Highly sensitive voltammetric determination of Pb²⁺ and Cd²⁺ ions using a carbon paste electrode modified with Mn₀.₅Zn₀.₅Fe₂O₄ spinel ferrite nanoparticles
摘要
A novel electrochemical sensing platform based on a Mn0.5Zn0.5Fe2O4 nanoparticles-modified carbon paste electrode (MnZnFe NPs/CPE) was developed for the simultaneous voltammetric determination of trace Cd²+ and Pb²+ ions. MnZnFe NPs were synthesized via co-precipitation method and characterized by FTIR, XRD, SEM&EDX, and TEM analyses, confirming the formation of a well-crystallized spinel ferrite structure with nanoscale morphology.

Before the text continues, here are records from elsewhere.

Definition lua_tonumber (idx : Z) : lua lua_Number :=
  v ← index2adr idx; mret (default (NInt 0) (v ≫= tonumber)).

(** Overwrites a stack slot. *)
Definition set_slot (idx : Z) (v : lua_value) : lua unit := fun L =>
  match slot L idx with
  | Some i => set_stack (<[i := v]> (stack L)) L
  | None => LUB OutOfBounds
  end.

(** [lua_tolstring]: a number in the slot is replaced by its string. *)
Definition lua_tolstring (idx : Z) : lua (option (list byte)) :=
  v ← index2adr idx;
  match v with
  | Some (LString s) => mret (Some s)
  | Some (LNumber n) => _ ← set_slot idx (LString (number2str n)); mret (Some (number2str n))
  | _ => mret None
  end.

Definition lua_objlen (idx : Z) : lua Z :=
  v ← index2adr idx;
  match v with
  | Some (LString s) => mret (blen s)
  | Some (LTable l) => '(l, t) ← table_at idx; mret (luaH_getn l t)
  | Some (LNumber n) => _ ← set_slot idx (LString (number2str n)); mret (blen (number2str n))
  | _ => mret 0
  end.

(** * The auxiliary library *)

Definition luaL_typerror {A} (narg : Z) : lua A := lua_throw LNil.

Definition luaL_checktype (narg t : Z) : lua unit :=
  ty ← lua_type narg; if ty =? t then mret () else luaL_typerror narg.

Definition luaL_checklstring (narg : Z) : lua (list byte) :=
  s ← lua_tolstring narg;
  match s with Some s => mret s | None => luaL_typerror narg end.

Definition luaL_checknumber (narg : Z) : lua lua_Number :=
  v ← index2adr narg;
  match v ≫= tonumber with Some n => mret n | None => luaL_typerror narg end.

Definition LUA_NOREF : Z := -2.
Definition LUA_REFNIL : Z := -1.
Definition FREELIST_REF : Z := 0.

(** [luaL_ref(L, LUA_REGISTRYINDEX)]. *)
Definition lua_ref : lua Z :=
  isnil ← lua_isnil (-1);
  if isnil : bool then _ ← lua_pop 1; mret LUA_REFNIL
  else
    _ ← lua_rawgeti LUA_REGISTRYINDEX FREELIST_REF;
    n ← lua_tonumber (-1);
    ref ← lift (lua_number2int n);
    _ ← lua_pop 1;
    ref ← (if negb (ref =? 0)
           then _ ← lua_rawgeti LUA_REGISTRYINDEX ref;
                _ ← lua_rawseti LUA_REGISTRYINDEX FREELIST_REF; mret ref
           else n ← lua_objlen LUA_REGISTRYINDEX; lift (chk_int (wrap32 n + 1)));
    _ ← lua_rawseti LUA_REGISTRYINDEX ref;
    mret ref.

Definition lua_unref (ref : Z) : lua unit :=
  if 0 <=? ref then
    _ ← lua_rawgeti LUA_REGISTRYINDEX FREELIST_REF;
    _ ← lua_rawseti LUA_REGISTRYINDEX ref;
    _ ← lua_pushinteger ref;
    lua_rawseti LUA_REGISTRYINDEX FREELIST_REF
  else mret ().

Definition lua_getref (ref : Z) : lua unit := lua_rawgeti LUA_REGISTRYINDEX ref.

End Conversions.

(** * Rules of the API *)

Lemma lua_bind_ok {A B} (m : lua A) (k : A -> lua B) L a L' :
  m L = LOk a L' -> (m ≫= k) L = k a L'.
Proof. intros H. unfold mbind, lua_bind. by rewrite H. Qed.

Lemma lua_bind_err {A B} (m : lua A) (k : A -> lua B) L e L' :
  m L = LErr e L' -> (m ≫= k) L = LErr e L'.
Proof. intros H. unfold mbind, lua_bind. by rewrite H. Qed.

Lemma lua_bind_ub {A B} (m : lua A) (k : A -> lua B) L f :
  m L = LUB f -> (m ≫= k) L = LUB f.
Proof. intros H. unfold mbind, lua_bind. by rewrite H. Qed.

Lemma lift_ok {A} (r : cres A) a L : r = Ok a -> lift r L = LOk a L.
Proof. by intros ->. Qed.

(** A key that [luaH_set] accepts and [raweq] recognises. *)
Definition good_key (k : lua_value) : bool :=
  match k with LNil | LNumber NNaN => false | _ => true end.

(** [idx] designates the value [v] in slot [i] of the stack [s]. *)
Definition stack_index (s : list lua_value) (idx : Z) (i : nat) (v : lua_value) : Prop :=
  s !! i = Some v /\
  (0 < idx /\ i = Z.to_nat (blen s - idx) /\ idx <= blen s
   \/ idx < 0 /\ LUA_REGISTRYINDEX < idx /\ i = Z.to_nat (- idx - 1)).

Lemma raweq_refl k : good_key k = true -> raweq k k = true.
Proof. destruct k as [| | | [] | | | |]; simpl; try done; intros; by apply bool_decide_eq_true. Qed.

Lemma raweq_true a b : raweq a b = true -> a = b.
Proof. destruct a as [| | | [] | | | |]; simpl; try done; intros H; by apply bool_decide_eq_true in H. Qed.

Lemma raweq_neq a b : a ≠ b -> raweq a b = false.
Proof. intros H. destruct (raweq a b) eqn:E; [|done]. by apply raweq_true in E. Qed.

Lemma raweq_num a b : raweq (LNumber (NInt a)) (LNumber (NInt b)) = (a =? b).
Proof.
  simpl. destruct (Z.eqb_spec a b) as [->|]; [by apply bool_decide_eq_true|].
  apply bool_decide_eq_false. congruence.
Qed.

Lemma luaH_get_notin t k : k ∉ t.*1 -> luaH_get t k = LNil.
Proof.
  induction t as [|[k' v] t IH]; simpl; [done|]. intros [H1 H2]%not_elem_of_cons.
  rewrite raweq_neq by done. auto.
Qed.

Lemma luaH_set_notin t k v : k ∉ t.*1 -> v ≠ LNil -> luaH_set t k v = t ++ [(k, v)].
Proof.
  intros H Hv. induction t as [|[k' v'] t IH]; simpl; [by rewrite decide_False|].
  apply not_elem_of_cons in H as [H1 H2]. rewrite raweq_neq by done. by rewrite IH.
Qed.

Lemma luaH_get_app_l t t' k : k ∉ t'.*1 -> luaH_get (t ++ t') k = luaH_get t k.
Proof.
  intros H. induction t as [|[k' v'] t IH]; simpl; [by apply luaH_get_notin|].
  destruct (raweq k k'); auto.
Qed.

Lemma luaH_get_in t k v : NoDup t.*1 -> good_key k = true -> (k, v) ∈ t -> luaH_get t k = v.
Proof.
  intros Hnd Hk. induction t as [|[k' v'] t IH]; simpl; [by intros ?%elem_of_nil|].
  apply NoDup_cons in Hnd as [Hnot Hnd]. intros [[= -> ->] | H]%elem_of_cons.
  - by rewrite raweq_refl.
  - rewrite raweq_neq; [auto|]. intros ->. apply Hnot. by apply (list_elem_of_fmap_2 fst _ _ H).
Qed.

Section Rules.
Context (s : list lua_value) (h : gmap positive ltable) (r g : positive).

Lemma rule_settop x : lua_settop (blen s) (mkLua (x ++ s) h r g) = LOk () (mkLua s h r g).
Proof.
  unfold lua_settop, top_of. cbn [stack].
  pose proof (blen_nonneg s). pose proof (blen_nonneg x). rewrite blen_app.
  rewrite (proj2 (Z.leb_le 0 _)) by lia. rewrite (proj2 (Z.leb_le _ _)) by lia.
  replace (blen x + blen s - blen s) with (blen x) by lia.
  rewrite drop_blen_app. done.
Qed.

Lemma rule_settop_same : lua_settop (blen s) (mkLua s h r g) = LOk () (mkLua s h r g).
Proof. apply (rule_settop []). Qed.

Lemma rule_settop_1 v : lua_settop (blen s) (mkLua (v :: s) h r g) = LOk () (mkLua s h r g).
Proof. apply (rule_settop [v]). Qed.

Lemma rule_gettop : lua_gettop (mkLua s h r g) = LOk (blen s) (mkLua s h r g).
Proof. reflexivity. Qed.

Lemma rule_pop v : lua_pop 1 (mkLua (v :: s) h r g) = LOk () (mkLua s h r g).
Proof.
  unfold lua_pop, lua_settop, top_of. cbn [stack].
  pose proof (blen_nonneg s). rewrite blen_cons.
  change (0 <=? - (1) - 1) with false. change (- (- (1) - 1 + 1)) with 1. cbv iota.
  rewrite (proj2 (Z.leb_le _ _)) by lia. done.
Qed.

Lemma rule_istable v : lua_istable (-1) (mkLua (v :: s) h r g)
  = LOk (ttype v =? LUA_TTABLE) (mkLua (v :: s) h r g).
Proof. reflexivity. Qed.

Lemma rule_getref rt ref : h !! r = Some rt ->
  lua_getref ref (mkLua s h r g) = LOk () (mkLua (luaH_getnum rt ref :: s) h r g).
Proof.
  intros H. unfold lua_getref, lua_rawgeti, table_at.
  unfold mbind, lua_bind, index2adr, LUA_REGISTRYINDEX. simpl. rewrite H. done.
Qed.

Lemma rule_rawget l t k : h !! l = Some t ->
  lua_rawget (-2) (mkLua (k :: LTable l :: s) h r g)
  = LOk () (mkLua (luaH_get t k :: LTable l :: s) h r g).
Proof.
  intros H. unfold lua_rawget, table_at. unfold mbind, lua_bind, index2adr. simpl. rewrite H. done.
Qed.

Lemma rule_newtable : lua_newtable (mkLua s h r g)
  = LOk (fresh (dom h)) (mkLua (LTable (fresh (dom h)) :: s) (<[fresh (dom h) := []]> h) r g).
Proof. reflexivity. Qed.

The incorporation of MnZnFe NPs significantly enhanced the electrocatalytic activity of the carbon paste matrix, providing improved adsorption capacity and electron-transfer kinetics for metal ions. Adsorptive stripping differential pulse voltammetry (ASDPV) was employed for analytical measurements under optimized conditions (pH 5, deposition potential − 1.2 V, deposition time 120 s). The modified electrode exhibited well-defined and separated oxidation peaks for both Cd²+ and Pb²+, achieving low detection limits 0.21 nM and 0.03 nM for Cd²+ and Pb²+ respectively, wide linear ranges 0.80 nM – 28.0 µM and 0.12 nM– 30.0 µM for Cd²+ and Pb²+ respectively, and excellent reproducibility (RSDs of 0.42% (Cd²+) and 1.39% (Pb²+)). The sensor also demonstrated high selectivity toward Cd²⁺ and Pb²⁺, with negligible interference from common coexisting ions, and showed good stability over repeated use. The developed MnZnFe NPs/CPE provides a simple, low-cost, and efficient approach for monitoring toxic heavy metals in environmental water samples.